Il fanciullo, che è un uomo in potenza, rassomiglia alla terra di cui è impastato. Come la terra, dopo la maledizione di Dio, altro non genera che bronchi e spine e solo a forza di sudore e ferro si ottiene da lei il buon seme che poi arriva alla maturità, così il cuore dell'uomo abbandonato a se stesso non germoglia che vizio e tristezza. Se desiderate, quindi, vedere frutti di bontà e frutti di bene, non avete altra soluzione che usare ferro e lavoro e sofferenza.
Castigare il figlio ancora in tenera età? Ohibò, non ne abbiamo il coraggio e non siamo disumani. Il castigo in quest' età ci pare durezza!

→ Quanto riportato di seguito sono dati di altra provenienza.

(** * Dense-matrix core of mathts (src/matrix/Matrix.ts)

    A shallow embedding of the [Matrix] class and a verification of the
    properties its specification states.

    - JavaScript numbers are IEEE-754 binary64 values: the kernel's
      primitive [float].
    - A [Float32Array] is a list of numbers; every store rounds to binary32
      ([JS.fround]), reads outside the buffer yield [undefined].
    - Row and column counts and indices are integers ([Z]).
    - An exception is a [Throw] completion; loops are bounded iterations.
    - A method that writes to its receiver returns the receiver's new state.
    - Which storage a method writes to, and which storage its result holds,
      is settled over a store of objects ([Heap]), where a [Float32Array]
      and a [Matrix] are held by reference. *)

From Stdlib Require Import ZArith Lia Bool Floats Ascii.
From stdpp Require Import base list strings pretty.

Local Open Scope Z_scope.

(** ** The JavaScript runtime the class relies on *)

Module JS.

(** A JavaScript [number]. *)
Abbreviation number := float (only parsing).

(** A value read from an array: a number, or [undefined] when the index
    is not an element of the array. *)
Inductive value :=
  | Undefined
  | Num (x : number).

(** ToNumber: [undefined] becomes NaN in arithmetic. *)
Definition toNumber (v : value) : number :=
  match v with
  | Num x => x
  | Undefined => nan
  end.

(** [typeof v === 'number'] *)
Definition isNumber (v : value) : bool :=
  match v with
  | Num _ => true
  | Undefined => false
  end.

(** The global [isNaN], which coerces its argument. *)
Definition isNaN (v : value) : bool := is_nan (toNumber v).

(** [v === 0] and [v !== 0]. *)
Definition strictEqZero (v : value) : bool :=
  match v with
  | Num x => (x =? 0)%float
  | Undefined => false
  end.

(** [Math.fround]: round a binary64 to the nearest binary32 (ties to
    even), as every store into a [Float32Array] does. *)
Definition fround (x : number) : number :=
  match Prim2SF x with
  | S754_finite s m e => SF2Prim (binary_round 24 128 s m e)
  | _ => x
  end.

(** [x ** 2], taken as the correctly rounded product. *)
Definition square (x : number) : number := (x * x)%float.

(** [Number.isInteger]: a finite number without a fractional part. *)
Definition isInteger (x : number) : bool :=
  match Prim2SF x with
  | S754_zero _ => true
  | S754_finite _ m e => (0 <=? e) || (Z.pos m mod 2 ^ (- e) =? 0)
  | _ => false
  end.

Inductive exn :=
  | MatrixError (message : string) (code : Z)
  | Error (message : string)
  | TypeError (message : string)
  | RangeError (message : string).

Inductive completion (A : Type) :=
  | Ok (a : A)
  | Throw (e : exn).
Arguments Ok {A} a.
Arguments Throw {A} e.

Definition bind {A B} (m : completion A) (k : A -> completion B) : completion B :=
  match m with
  | Ok a => k a
  | Throw e => Throw e
  end.


(** *** Loops *)

(** [for (let i = lo; i < hi; i++) s = body(i, s)] *)
Fixpoint loop_up {St} (n : nat) (i : Z) (body : Z -> St -> St) (s : St) : St :=
  match n with
  | O => s
  | S n' => loop_up n' (i + 1) body (body i s)
  end.
Definition for_up {St} (lo hi : Z) (body : Z -> St -> St) (s : St) : St :=
  loop_up (Z.to_nat (hi - lo)) lo body s.

(** The same loop with a body that may throw. *)
Fixpoint loop_upM {St} (n : nat) (i : Z) (body : Z -> St -> completion St) (s : St)
  : completion St :=
  match n with
  | O => Ok s
  | S n' => bind (body i s) (loop_upM n' (i + 1) body)
  end.
Definition for_upM {St} (lo hi : Z) (body : Z -> St -> completion St) (s : St)
  : completion St :=
  loop_upM (Z.to_nat (hi - lo)) lo body s.

(** [for (let i = hi; i > lo; i--) s = body(i, s)] *)
Fixpoint loop_down {St} (n : nat) (i : Z) (body : Z -> St -> St) (s : St) : St :=
  match n with
  | O => s
  | S n' => loop_down n' (i - 1) body (body i s)
  end.
Definition for_down {St} (hi lo : Z) (body : Z -> St -> St) (s : St) : St :=
  loop_down (Z.to_nat (hi - lo)) hi body s.

Fixpoint loop_downM {St} (n : nat) (i : Z) (body : Z -> St -> completion St) (s : St)
  : completion St :=
  match n with
  | O => Ok s
  | S n' => bind (body i s) (loop_downM n' (i - 1) body)
  end.
Definition for_downM {St} (hi lo : Z) (body : Z -> St -> completion St) (s : St)
  : completion St :=
  loop_downM (Z.to_nat (hi - lo)) hi body s.

(** [for (let k = lo; k < hi; k += step) s = body(k, s)]; the class only
    runs it with [step >= 1], so [hi - lo] iterations are enough. *)
Fixpoint loop_step {St} (fuel : nat) (k hi step : Z) (body : Z -> St -> St) (s : St) : St :=
  match fuel with
  | O => s
  | S fuel' =>
      if k <? hi then loop_step fuel' (k + step) hi step body (body k s) else s
  end.
Definition for_step {St} (lo hi step : Z) (body : Z -> St -> St) (s : St) : St :=
  loop_step (Z.to_nat (hi - lo)) lo hi step body s.

(** *** Typed arrays *)

Abbreviation Float32Array := (list number) (only parsing).

(** [new Float32Array(n)]: [n] zeros. *)
Definition f32_new (n : Z) : completion Float32Array :=
  if n <? 0 then Throw (RangeError "Invalid typed array length")
  else Ok (replicate (Z.to_nat n) 0%float).

(** [a[i]] *)
Definition f32_get (a : Float32Array) (i : Z) : value :=
  if i <? 0 then Undefined
  else match a !! Z.to_nat i with
       | Some x => Num x
       | None => Undefined
       end.

(** [a[i] = v]: rounds to binary32; a store outside the buffer is ignored. *)
Definition f32_set (a : Float32Array) (i : Z) (v : value) : Float32Array :=
  if i <? 0 then a else <[Z.to_nat i := fround (toNumber v)]> a.

(** *** Ordinary arrays *)

(** [a[i]] on a [number[]]. *)
Definition arr_get (a : list value) (i : Z) : value :=
  if i <? 0 then Undefined
  else match a !! Z.to_nat i with
       | Some v => v
       | None => Undefined
       end.

(** [a[i] = v] on an ordinary array, which grows to hold index [i]; the
    slots skipped over are holes, filled here with [hole]. *)
Definition arr_set {A} (hole : A) (a : list A) (i : Z) (v : A) : list A :=
  if i <? 0 then a
  else
    let n := Z.to_nat i in
    if (n <? length a)%nat then <[n := v]> a
    else a ++ replicate (n - length a)%nat hole ++ [v].

(** [a.reduce((acc, x) => acc + x)], which throws on an empty array. *)
Definition reduce_add (a : list number) : completion number :=
  match a with
  | [] => Throw (TypeError "Reduce of empty array with no initial value")
  | x :: rest => Ok (fold_left (fun acc y => (acc + y)%float) rest x)
  end.

End JS.

Import JS.
Notation "'let!' x ':=' m 'in' k" := (JS.bind m (fun x => k))
  (at level 10, x pattern, m at level 100, k at level 200).

(** ** The matrix object *)

Record Matrix := mkMatrix {
  shape : string;
  isSquare : bool;
  isTall : bool;
  isWide : bool;
  rows : Z;
  columns : Z;
  size : Z;
  mElements : Float32Array
}.

Definition with_mElements (m : Matrix) (buf : Float32Array) : Matrix :=
  mkMatrix (shape m) (isSquare m) (isTall m) (isWide m) (rows m) (columns m) (size m) buf.

(** ** Collaborators that live outside src/matrix/Matrix.ts *)

Module MathUtils.

(** Modelled from the spec: [MathUtils.isPowerOfTwo] is imported from
    "../utils" and is not part of the sources at hand; the specification
    describes it as the power-of-two test on the dimension. *)
Definition isPowerOfTwo (n : Z) : bool :=
  (0 <? n) && (Z.land n (n - 1) =? 0).

End MathUtils.

Module MatrixUtils.

(** Modelled from the spec: [MatrixUtils.clone] is imported from
    "../utils" and is not part of the sources at hand; the specification
    describes it as a deep structural clone of a matrix: new storage, same
    shape and flags. With storage held by value, the clone is a copy of
    every field. *)
Definition clone (A : Matrix) : Matrix :=
  mkMatrix (shape A) (isSquare A) (isTall A) (isWide A)
           (rows A) (columns A) (size A) (mElements A).

(** Modelled from the spec: [MatrixUtils.roundMatrixToZero] is imported
    from "../utils" and is not part of the sources at hand; the
    specification describes it as rounding near-zero entries to exact
    zero, near-zero being measured against the tolerance constant. The
    matrix it yields holds the rounded entries; the one it is handed is
    left as it is. *)
Definition roundMatrixToZero (threshold : number) (A : Matrix) : Matrix :=
  with_mElements (clone A)
    (map (fun entry => if (abs entry <? threshold)%float then 0%float else entry)
         (mElements A)).

End MatrixUtils.

(** ** The class *)

Module Matrix.

(** *** Validation and updaters *)

Definition validEntry (v : value) : bool := isNumber v && negb (isNaN v).

Definition validateMatrixEntries (entries : list (list value)) : bool :=
  match entries with
  | [] => false
  | first :: _ =>
      let numCols := length first in
      if (numCols =? 0)%nat then false
      else forallb (fun row => (length row =? numCols)%nat && forallb validEntry row)
                   entries
  end.

Definition validateFloatArray (entries : Float32Array) : completion unit :=
  if forallb (fun x => negb (isNaN (Num x))) entries then Ok tt
  else Throw (MatrixError "Invalid Float32Array entries" 805).

Definition updateSpecification (m : Matrix) : Matrix :=
  if rows m >? columns m then
    mkMatrix (shape m) (isSquare m) (negb (isTall m)) (isWide m)
             (rows m) (columns m) (size m) (mElements m)
  else if columns m >? rows m then
    mkMatrix (shape m) (isSquare m) (isTall m) (negb (isWide m))
             (rows m) (columns m) (size m) (mElements m)
  else
    mkMatrix (shape m) (negb (isSquare m)) (isTall m) (isWide m)
             (rows m) (columns m) (size m) (mElements m).

Definition shapeOf (r c : Z) : string :=
  "(" +:+ pretty r +:+ "," +:+ pretty c +:+ ")".

Definition updateShape (m : Matrix) : Matrix :=
  mkMatrix (shapeOf (rows m) (columns m)) (isSquare m) (isTall m) (isWide m)
           (rows m) (columns m) (size m) (mElements m).

Definition updateMatrix (m : Matrix) : Matrix :=
  updateShape (updateSpecification m).

(** The object as the field initialisers and the constructor's assignments
    leave it, before [updateMatrix] runs. *)
Definition initial (buf : Float32Array) (r c : Z) : Matrix :=
  mkMatrix "0" false false false r c (r * c) buf.

(** [new Matrix(entries, rows, columns)] with a [Float32Array]; an omitted
    dimension is [None]. The buffer is kept as it is handed in. *)
Definition ofFloat32Array (entries : Float32Array) (r c : option Z)
  : completion Matrix :=
  match r, c with
  | Some r, Some c =>
      if (c <=? 0) || (r <=? 0) then
        Throw (MatrixError "Rows and columns must be defined for Float32Array entries, be of type number and not be 0 or negative" 804)
      else
        let! _ := validateFloatArray entries in
        Ok (updateMatrix (initial entries r c))
  | _, _ =>
      Throw (MatrixError "Rows and columns must be defined for Float32Array entries, be of type number and not be 0 or negative" 804)
  end.

(** [entries[i]] on a [number[][]] *)
Definition rowOf (entries : list (list value)) (i : Z) : list value :=
  if i <? 0 then [] else default [] (entries !! Z.to_nat i).

(** [new Matrix(entries)] with a nested array. *)
Definition ofArray (entries : list (list value)) : completion Matrix :=
  if negb (validateMatrixEntries entries) then
    Throw (MatrixError "Invalid matrix entries" 803)
  else
    let numRows := Z.of_nat (length entries) in
    let numCols := Z.of_nat (length (rowOf entries 0)) in
    let! buf := f32_new (numRows * numCols) in
    let buf :=
      for_up 0 numRows (fun i buf =>
        for_up 0 numCols (fun j buf =>
          let index := i * numCols + j in
          f32_set buf index (arr_get (rowOf entries i) j)) buf) buf in
    Ok (updateMatrix (initial buf numRows numCols)).

(** *** Getters and setters *)

Definition getElement (this : Matrix) (row column : Z) : completion value :=
  let index := row * columns this + column in
  if (index >? size this) || (index <? 0) then
    Throw (MatrixError "Index out of bounds" 800)
  else Ok (f32_get (mElements this) index).

Definition getRow (this : Matrix) (rowIndex : Z) : completion (list value) :=
  if (rowIndex <? 0) || (rowIndex >=? rows this) then
    Throw (MatrixError "Row index out of bounds" 800)
  else
    let startIndex := rowIndex * columns this in
    let endIndex := startIndex + columns this in
    Ok (for_up startIndex endIndex
          (fun i row => row ++ [f32_get (mElements this) i]) []).

Definition getColumn (this : Matrix) (columnIndex : Z) : completion (list value) :=
  if (columnIndex <? 0) || (columnIndex >=? rows this) then
    Throw (MatrixError "Row index out of bounds" 800)
  else
    let startIndex := columnIndex in
    let endIndex := rows this * columns this + columnIndex in
    Ok (for_step startIndex endIndex (columns this)
          (fun i column => column ++ [f32_get (mElements this) i]) []).

(** Writes to the receiver: yields its new state. *)
Definition setElement (this : Matrix) (row column : Z) (v : number)
  : completion Matrix :=
  let index := row * columns this + column in
  if (index >? size this) || (index <? 0) then
    Throw (MatrixError "Index out of bounds" 800)
  else Ok (with_mElements this (f32_set (mElements this) index (Num v))).

Definition getSubmatrix (this : Matrix) (startRow startCol sz : Z)
  : completion Matrix :=
  let! submatrixElements := f32_new (sz * sz) in
  let submatrixElements :=
    for_up 0 sz (fun i sub =>
      for_up 0 sz (fun j sub =>
        let index := i * sz + j in
        let originalIndex := (startRow + i) * columns this + (startCol + j) in
        f32_set sub index (f32_get (mElements this) originalIndex)) sub)
      submatrixElements in
  ofFloat32Array submatrixElements (Some sz) (Some sz).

Ecco la risposta: «E vorreste domarli quando saranno adulti, quando, cioè, saranno già cresciuti e disordinati e sbagliati?». Il piccolo arboscello si piega solo quando è ancora tenero; il cavallo si doma quando è ancora puledro. Se l'albero è adulto, piegandolo, si rompe, e il cavallo non si lascia domare, ma uccidere.
Qui sta il vero amore. Qualche lacrima sgorgata da fanciulli risparmierà ad essi più tardi, fiumi di lacrime, e a voi, crepacuore, affanni, angosce, e desolazioni senza fine.
La punizione deve essere proporzionata alla qualità della colpa e alla qualità del colpevole, cioè all'età, allo stato fisico e morale del figliuolo. Quello che può giovare ad uno, può nuocere ad un' altro.
Uno di questi infelici figli, nel fondo di una prigione disse così al sacerdote: «Sì, sono qui ma la colpa è del mio padre e della mia madre. Me le davano sempre vinte e in più mi lasciavano fare sempre quello che volevo e sono finito qui in galera. Questa catena spetterebbe più a loro che a me». E notate che questo giovane era di buona nascita e apparteneva ad un famiglia di egregia riputazione.
Non dite: «non castigo il mio figlio per non perdere il suo amore e la sua confidenza». Anche l'ammalato, non solo non impreca contro il medico che l'ha guarito con una dolorosa operazione, ma lo benedice. Anch'io da piccolo, mi sdegnavo contro mia madre, perché era severa a causa dei miei capricci che facevo per non mangiare il cibo. Dopo, ho capito il bene che mi ha fatto educandomi così.
«E tu che ne dici?». Dico che sarà con il sudore e con il ferro dell' aratro che quel campicello continuerà a dare frutti buonissimi. Se non lo si lavora, apparirà un'ispida selva di cardi, di spine malefiche e un rigoglio di ortiche... Ebbene, come bisogna dar mano ad una vanga, così bisogna trattare il carattere dei figli perché nel loro cuore non nascano selve di erbacce.
Osservate come agisce chi ha un puledro da domare. Vi monta sopra, lo liscia e lo accarezza e lo chiama per nome, poi dà un piccolo strappo di briglia e lo lascia andare. Se appena montato sul puledro, voi vedeste il cavaliere agitarsi direste: «ha più bisogno il cavaliere che il cavallo di essere domato». Bisogna usare, cioè, moderazione e prudenza con i figli. I genitori non hanno il potere assoluto sui figli, ma quanto fanno lo devono fare per il loro bene. Debbono guardarsi da ogni impeto di passione. Un rimprovero e un castigo troppo severi dati con passione, fuori tempo e luogo, nuoce tanto a chi lo dà come a chi lo riceve. A quello perché gli fa perdere la forza morale, a questi perché inasprisce la piaga invece che curarla.